Nuray Mert Beyaz Türkler'e çaktı

Nuray Mert hem muhafazakarlara hem Beyaz Türklere çaktığı yazısında iki taraf arasındaki amansız çelişkiyi çarpıcı bir şekilde analiz ediyor.

Hürriyet yazarı Nuray Mert çarpıcı bir yazıyla gündemdeki 'Beyaz Türk' tartışmalarında dahil oldu. Muhafazakarlar ile beyaz Türkler arasındaki amansız çelişkiyi analiz eden Mert, iki tarafa da ilginç eleştiriler yöneltiyor.

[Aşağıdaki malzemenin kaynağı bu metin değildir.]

(* ===== verification/Frame.v ===== *)
(** * What draining leaves alone

    Several properties of a session are kept by [drain_ready_streams] for the same reason:
    nothing that runs under it, the callbacks of nghttp3 included, writes the fields they
    are about.  [CallFrame] collects the few updates such code is made of; a relation that
    allows them is kept by every callback and every call of nghttp3.  [ReadFrame] and
    [DrainFrame] add the updates of the functions of h3_stream.c that read. *)

From S2P Require Import Prelude Effects LinkedQueue RespQueue Config Body Quic Stream.
From S2P Require Import Session SessionInv Request.

(** A stream goes forward: its head and its body are completed, never reopened, and it is
    not dispatched. *)
Record advances (st st' : h3_stream) : Prop := {
  av_id : st_stream_id st' = st_stream_id st;
  av_bidi : st_is_bidi st' = st_is_bidi st;
  av_dispatched : st_dispatched st' = st_dispatched st;
  av_headers : st_headers_complete st = true -> st_headers_complete st' = true;
  av_body : st_body_complete st = true -> st_body_complete st' = true }.

#[export] Instance advances_preorder : PreOrder advances.
Proof. split; [by split|]. intros x y z [A1 A2 A3 A4 A5] [B1 B2 B3 B4 B5]. split; [congruence..|auto|auto]. Qed.

Lemma advances_ready st st' : advances st st' -> ready_to_dispatch st = true -> ready_to_dispatch st' = true.
Proof.
  intros [_ A2 A3 A4 A5]. unfold ready_to_dispatch. rewrite A2, A3, !andb_true_iff.
  intros [[[? ?] ?] ?]. auto.
Qed.

Lemma end_headers_advances fin st : advances st (on_end_headers fin st).
Proof. unfold on_end_headers. by destruct (st_is_bidi st), fin. Qed.

Section Frame.
Context {N E : Type} {NG : Nghttp3 N} {QS : QuicStreams E} {QC : QuicConns E} {AH : AprHash}.
Abbreviation session := (@h3_session N E).
Implicit Types (s : session) (st : h3_stream) (p : sptr) (R : relation session).

Class CallFrame R := {
  cf_preorder :: PreOrder R;
  cf_ngh s n : R s (set_ss_ngh3 (Some n) s);
  cf_env s e : R s (set_ss_env e s);
  cf_queue s h : R s (set_ss_pending_free (h :: ss_pending_free s) s);
  cf_stale s l : R s (set_ss_stale l s);
  cf_store s p st st' : ss_heap s !! p = Some st -> advances st st' ->
    R s (set_ss_heap (<[p := st']> (ss_heap s)) s) }.

Class ReadFrame R := {
  rf_call :: CallFrame R;
  rf_pending s x : R s (set_ss_pending x s);
  rf_dead s z : R s (set_ss_abort_reason (Some (ngh_strerror z)) (set_ss_abort_code (ngh_err_code z) (set_ss_ngh3_dead true s)));
  rf_buffer s z : R s (set_ss_read_buf_size z s) }.

Class DrainFrame R := {
  df_read :: ReadFrame R;
  df_count s z : R s (set_ss_bytes_read z s);
  df_cursor s z : R s (set_ss_cursor z s);
  df_aborted s : R s (set_ss_aborted true s) }.

(** A read that returned. *)
Lemma q_read_inv s h z r s' :
  q_read h z s = Ret r s' -> exists e, qs_read (ss_env s) h z = (e, r) /\ s' = set_ss_env e s.
Proof.
  unfold q_read. intros He. binv He u s1 H1. apply use_inv in H1 as ->. unfold on_env in He.
  destruct (qs_read (ss_env s) h z) as [e a]. injection He as <- <-. by exists e.
Qed.

Context (conf : h3_server_conf) (io : bool).

(** ** Callbacks and calls *)

Section Calls.
Context R {CF : CallFrame R}.

Lemma frame_upd s p g :
  (forall st, ss_heap s !! p = Some st -> advances st (g st)) -> R s (upd_stream p g s).
Proof.
  intros Hg. destruct (ss_heap s !! p) as [st|] eqn:Hp.
  - rewrite (upd_stream_eq _ _ _ _ Hp). apply (cf_store s p st); auto.
  - unfold upd_stream. rewrite alter_id by (intros x; by rewrite Hp). destruct s. simpl. reflexivity.
Qed.

Lemma frame_get p : preserves R (get_stream p : M session h3_stream).
Proof. intros s st s' [_ ->]%get_stream_inv. reflexivity. Qed.

Lemma frame_use h : preserves R (use h : M session unit).
Proof. intros s u s' ->%use_inv. reflexivity. Qed.

Lemma frame_get_ngh : preserves R (get_ngh : M session N).
Proof. intros s n s' [_ ->]%get_ngh_inv. reflexivity. Qed.

Lemma frame_on_ngh (g : N -> N) : preserves R (on_ngh g : M session unit).
Proof.
  unfold on_ngh. apply preserves_bind; [apply _|apply frame_get_ngh|]. intros n. apply preserves_modify.
  intros s. apply cf_ngh.
Qed.

Lemma frame_on_env {A} (g : E -> E * A) : preserves R (on_env g : M session A).
Proof. intros s a s'. unfold on_env. destruct (g (ss_env s)). intros [= _ <-]. apply cf_env. Qed.

Lemma frame_reset h err : preserves R (q_reset h err : M session unit).
Proof.
  unfold q_reset. apply preserves_bind; [apply _|apply frame_use|]. intros _. apply preserves_modify.
  intros s. apply cf_env.
Qed.

(** A callback stores what it made of the stream and may queue a QUIC stream. *)
Lemma frame_answer {A} s p st st' o (r a : A) s' :
  ss_heap s !! p = Some st -> advances st st' ->
  (modify (fun s => upd_stream p (fun _ => st') (h3_session_queue_free o s)) ;; mret r) s = Ret a s' -> R s s'.
Proof.
  intros Hp Hk [= _ <-]. transitivity (h3_session_queue_free o s).
  { destruct o; [apply cf_queue|reflexivity]. }
  apply frame_upd. intros x Hx. assert (x = st) as -> by (destruct o; simpl in Hx; congruence). done.
Qed.

(** A callback that uses the stream's pool. *)
Lemma frame_pool_user s p u st s' : pool_user p u s = Ret st s' -> R s s' /\ ss_heap s' !! p = Some st.
Proof.
  intros [Hp ->]%pool_user_inv. rewrite noted_heap. split; [|done].
  unfold note_stale. destruct (_ && _); [apply cf_stale|reflexivity].
Qed.

Lemma frame_callback cb ud : preserves R (callback conf cb ud : M session cb_reply).
Proof.
  intros s a s' He. destruct cb as [sid|t nm v|fin|d|z| |code| |cnt].
  { cbn [callback] in He. unfold on_begin_headers in He. binv He pend s1 H1. injection H1 as <- <-.
    destruct (match ud with Some p => _ | None => _ end) as [p|]; [|by injection He as _ <-].
    binv He st s1 H1. apply frame_pool_user in H1 as [HR _]. binv He u s2 H2. injection H2 as _ <-.
    binv He v s3 H3. injection He as _ <-. etrans; [exact HR|]. etrans; [|by eapply frame_on_ngh].
    apply frame_upd. intros x _.
    destruct (begin_headers_frame x) as [hd ->]. by split. }
  all: destruct ud as [p|]; [|by injection He as _ <-]; cbn [callback] in He;
    binv He st s1 H1;
    assert (R s s1 /\ ss_heap s1 !! p = Some st) as [HR Hp]
      by (first [by eapply frame_pool_user|apply get_stream_inv in H1 as [? ->]; by split]);
    clear H1; etrans; [exact HR|]; clear HR; rename s into s0, s1 into s.
  - destruct (recv_header_frame t nm v st) as [hd Hh]. destruct (on_recv_header t nm v st) as [rv st'].
    simpl in Hh. subst st'. by eapply (frame_answer s p st _ None _ _ _ Hp) in He.
  - injection He as _ <-. apply frame_upd. intros x _. apply end_headers_advances.
  - unfold on_recv_data in He. destruct (body_recv_data _ _ _ _) as [b|]; [|done].
    binv He st' s1 H1. injection H1 as <- <-. by eapply (frame_answer s p st _ None _ _ _ Hp) in He.
  - unfold on_acked_stream_data in He. destruct (h3_stream_response_ack_locked _ _) as [r|]; [|done].
    binv He st' s1 H1. injection H1 as <- <-. by eapply (frame_answer s p st _ None _ _ _ Hp) in He.
  - by eapply (frame_answer s p st _ _ _ _ _ Hp) in He.
  - cbn [on_reset_stream] in He. binv He u s1 H1.
    assert (R s s1 /\ ss_heap s1 !! p = Some st) as [HR Hp1].
    { destruct (st_qstream st) as [h|]; [|by injection H1 as _ <-]. split; [by eapply frame_reset|].
      unfold q_reset in H1. binv H1 v s2 H2. apply use_inv in H2 as ->. by injection H1 as _ <-. }
    etrans; [exact HR|]. by eapply (frame_answer s1 p st _ None _ _ _ Hp1) in He.
  - by eapply (frame_answer s p st _ _ _ _ _ Hp) in He.
  - unfold stream_read_data in He. destruct (h3_session_read_data _ _) as [r|]; [|done].
    binv He st' s1 H1. injection H1 as <- <-. by eapply (frame_answer s p st _ None _ _ _ Hp) in He.
Qed.

Lemma frame_run_prog {A} (pr : prog N A) : preserves R (run_prog conf pr : M session A).
Proof.
  induction pr as [n r|n cb ud k IH]; cbn [run_prog]; unfold put_ngh.
  - apply preserves_bind; [apply _|apply preserves_modify; intros s; apply cf_ngh|]. intros _. apply preserves_ret, _.
  - apply preserves_bind; [apply _|apply preserves_modify; intros s; apply cf_ngh|]. intros _.
    apply preserves_bind; [apply _|apply frame_callback|]. intros r.
    apply preserves_bind; [apply _|apply frame_get_ngh|]. intros n'. apply IH.
Qed.

Lemma frame_call {A} (g : N -> prog N A) : preserves R (call_ngh conf g : M session A).
Proof. apply preserves_bind; [apply _|apply frame_get_ngh|]. intros n. apply frame_run_prog. Qed.

End Calls.

(** ** Reading *)

Ltac frame_leaf := idtac; first
  [ apply rf_pending | apply rf_dead | apply rf_buffer | apply df_count | apply df_cursor | apply df_aborted
  | apply (frame_upd _); by intros ? _
  | case_match; [apply rf_buffer|reflexivity] ].

Ltac frame_look := idtac; first
  [ apply (frame_get _) | apply (frame_use _) | apply (frame_on_env _) | apply (frame_call _)
  | match goal with IH : _ |- _ => apply IH end ].

Ltac solve_frame := solve_preserves frame_leaf frame_look.

Lemma frame_feed_fin R {RF : ReadFrame R} p : preserves R (feed_stream_fin conf p : M session unit).
Proof. unfold feed_stream_fin, mark_ngh3_dead. solve_frame. Qed.

Section Draining.
Context R {DF : DrainFrame R}.

Lemma frame_drain_reads p buf reads left read : preserves R (drain_reads conf io p buf reads left read : M session _).
Proof.
  pose proof (frame_feed_fin R p). revert left read.
  induction reads; intros; cbn [drain_reads]; unfold q_read, count_read, mark_ngh3_dead; solve_frame.
Qed.

Lemma frame_drain_one p reads left read : preserves R (drain_one_stream conf io p reads left read : M session _).
Proof.
  pose proof (frame_feed_fin R p). pose proof (frame_drain_reads p).
  unfold drain_one_stream, q_is_read_finished. solve_frame.
Qed.

Lemma frame_snapshot total it walk acc : preserves R (take_snapshot total it walk acc : M session _).
Proof. revert it acc. induction walk as [|[sid p] walk IH]; intros; cbn [take_snapshot]; solve_frame. Qed.

Lemma frame_drain_pass snap start off todo reads left read acc :
  preserves R (drain_pass conf io snap start off todo reads left read acc : M session _).
Proof.
  pose proof frame_drain_one. revert off reads left read acc.
  induction todo as [|k IH]; intros; cbn [drain_pass]; solve_frame.
Qed.

End Draining.

End Frame.
(** [seq] is [h3_conn_id_seq], [pool] the new pool, [logio] whether mod_logio is loaded;
    [peer] is what [h3q_engine_peer_addr] reports, [None] also when there is no
    [child_h3_io]. *)
Definition h3_synth_conn (nc : name_calls) (pool : option handle) (logio : bool)
    (conf : option h3_server_conf) (seq : Z) (peer : option sockaddr) : option conn_rec * Z :=
  match pool with
  | None => (None, seq)
  | Some cpool =>
      let any := text "0.0.0.0" in
      let vhost_port := match conf with
                        | Some c => if negb (host_port c =? 0) then host_port c else h3_port c
                        | None => 0
                        end in
      let notes := table_setn (table_setn table_empty (text "IS_mod_http3") (text "1"))
                     (text "ssl-bypass") (text "1") in
      let local := nc_info nc any vhost_port in
      let make ip host addr := ConnRec cpool cpool cpool seq any ip host addr local 0 (logio_config logio) notes [] in
      (Some (match peer_addr_resolve nc peer with
             | Some (addr, ip) => make ip None (Some addr)
             | None => make any (Some (text "unknown")) (nc_info nc any 0)
             end), wrap32 (seq + 1))
  end.

(** The copy of the session's connection that [h3_process_request] gives a worker, in the
    worker's own pool. *)
Definition worker_conn (cpool : handle) (logio : bool) (c : conn_rec) : conn_rec :=
  ConnRec cpool (c_pool c) cpool (c_id c) (c_local_ip c) (c_client_ip c) (c_remote_host c) (c_client_addr c)
    (c_local_addr c) 0 (logio_config logio) (c_notes c) (c_output_filters c).

(** ** Requests *)

(** The stream's flags the access checker looks at. *)
Record body_flags := BodyFlags { bf_overflow : bool; bf_truncated : bool }.

Record hreq := HReq {
  hr_connection : conn_rec;
  hr_initial : bool;                       (** [ap_is_initial_req] *)
  hr_main : bool;                          (** no [main]: not a subrequest *)
  hr_conf : option h3_server_conf;         (** [r->server]'s configuration *)
  hr_stream : option body_flags;           (** the stream of its context *)
  hr_handler : bytes;
  hr_is_get : bool;                        (** [method_number == M_GET] *)
  hr_env : apr_table;                      (** [subprocess_env] *)
  hr_headers_out : apr_table;
  hr_protocol : bytes;
  hr_proto_num : Z;
  hr_filters : list string;                (** the filters added *)
  hr_output_filters : list string;         (** [output_filters] *)
  hr_proto_output_filters : list string;   (** [proto_output_filters] *)
  hr_content_type : option bytes;
  hr_written : bytes }.                    (** what handlers have written *)

Definition set_hr_env (t : apr_table) (r : hreq) : hreq :=
  HReq (hr_connection r) (hr_initial r) (hr_main r) (hr_conf r) (hr_stream r) (hr_handler r) (hr_is_get r) t
    (hr_headers_out r) (hr_protocol r) (hr_proto_num r) (hr_filters r) (hr_output_filters r)
    (hr_proto_output_filters r) (hr_content_type r) (hr_written r).
Definition set_hr_headers_out (t : apr_table) (r : hreq) : hreq :=
  HReq (hr_connection r) (hr_initial r) (hr_main r) (hr_conf r) (hr_stream r) (hr_handler r) (hr_is_get r)
    (hr_env r) t (hr_protocol r) (hr_proto_num r) (hr_filters r) (hr_output_filters r)
    (hr_proto_output_filters r) (hr_content_type r) (hr_written r).
Definition set_hr_protocol (p : bytes) (n : Z) (r : hreq) : hreq :=
  HReq (hr_connection r) (hr_initial r) (hr_main r) (hr_conf r) (hr_stream r) (hr_handler r) (hr_is_get r)
    (hr_env r) (hr_headers_out r) p n (hr_filters r) (hr_output_filters r) (hr_proto_output_filters r)
    (hr_content_type r) (hr_written r).
(** The filters that were added, with the connection's chain and the request's two views of it. *)
Definition set_hr_filters (l : list string) (c : conn_rec) (outs protos : list string) (r : hreq) : hreq :=
  HReq c (hr_initial r) (hr_main r) (hr_conf r) (hr_stream r) (hr_handler r) (hr_is_get r) (hr_env r)
    (hr_headers_out r) (hr_protocol r) (hr_proto_num r) l outs protos (hr_content_type r) (hr_written r).
Definition set_hr_content_type (ct : option bytes) (r : hreq) : hreq :=
  HReq (hr_connection r) (hr_initial r) (hr_main r) (hr_conf r) (hr_stream r) (hr_handler r) (hr_is_get r)
    (hr_env r) (hr_headers_out r) (hr_protocol r) (hr_proto_num r) (hr_filters r) (hr_output_filters r)
    (hr_proto_output_filters r) ct (hr_written r).
Definition set_hr_written (w : bytes) (r : hreq) : hreq :=
  HReq (hr_connection r) (hr_initial r) (hr_main r) (hr_conf r) (hr_stream r) (hr_handler r) (hr_is_get r)
    (hr_env r) (hr_headers_out r) (hr_protocol r) (hr_proto_num r) (hr_filters r) (hr_output_filters r)
    (hr_proto_output_filters r) (hr_content_type r) w.

Definition set_c_output_filters (l : list string) (c : conn_rec) : conn_rec :=
  ConnRec (c_pool c) (c_master c) (c_bucket_alloc c) (c_id c) (c_local_ip c) (c_client_ip c) (c_remote_host c)
    (c_client_addr c) (c_local_addr c) (c_requests c) (c_logio c) (c_notes c) l.

(** [IS_H3_REQUEST]. *)
Definition IS_H3_REQUEST (r : hreq) : bool := IS_H3_CONN (hr_connection r).

Definition quote : bytes := [Byte.x22].

(** [HTTP_VERSION(3, 0)] and [APR_URI_HTTPS_DEFAULT_PORT]. *)
Definition HTTP_VERSION_3_0 : Z := 3000.
Definition APR_URI_HTTPS_DEFAULT_PORT : Z := 443.

Definition h3_hook_http_scheme (r : hreq) : option bytes :=
  if IS_H3_REQUEST r then Some (text "https") else None.

Definition h3_hook_default_port (r : hreq) : Z :=
  if IS_H3_REQUEST r then APR_URI_HTTPS_DEFAULT_PORT else 0.

Definition h3_hook_ssl_conn_is_ssl (c : conn_rec) : hook_rv := if IS_H3_CONN c then OK else DECLINED.

(** [h3=":%d"; ma=%u; persist=1]. *)
Definition alt_svc (conf : h3_server_conf) : bytes :=
  text "h3=" ++ quote ++ text ":" ++ fmt_d (h3_port conf) ++ quote
    ++ text "; ma=" ++ text (fmt_u (h3_alt_svc_max_age conf)) ++ text "; persist=1".

Definition h3_hook_fixups (r : hreq) : hook_rv * hreq :=
  if negb (hr_initial r) then (DECLINED, r)
  else
    let r1 := if IS_H3_REQUEST r then set_hr_env (table_setn (hr_env r) (text "HTTPS") (text "on")) r else r in
    match hr_conf r1 with
    | None => (DECLINED, r1)
    | Some conf =>
        if bool_decide (h3_cert_path conf = None) || bool_decide (h3_key_path conf = None)
           || (h3_port conf =? 0) then (DECLINED, r1)
        else if bool_decide (h3_alt_svc conf = H3_FLAG_OFF) then (DECLINED, r1)
        else
          match table_get (hr_headers_out r1) (text "Alt-Svc") with
          | Some _ => (DECLINED, r1)
          | None =>
              (OK, set_hr_headers_out (table_setn (hr_headers_out r1) (text "Alt-Svc") (alt_svc conf)) r1)
          end
    end.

Beyaz Türklerin 'liberal ve şehirli' kimliğine karşın, güç karşısında geri çekilen, zayıf karşısında ise baskı kuran bir pozisyon edindiğini yazan Nuray Mert 'Zayıf karşısında heyheylenmekten de, güçlü karşısında tırsmaktan da hazzetmiyorum' diyor. Hürriyet yazarı, muhafazakarları ise göğüs gerdikleri baskılara karşın, 'kırsal/dindar, taşralı ve dolayısı ile kültürel olarak yeknesak ve kapalı, siyasal olarak baskıcı bir zihniyet dünyasını' temsil etmekle eleştiriyor.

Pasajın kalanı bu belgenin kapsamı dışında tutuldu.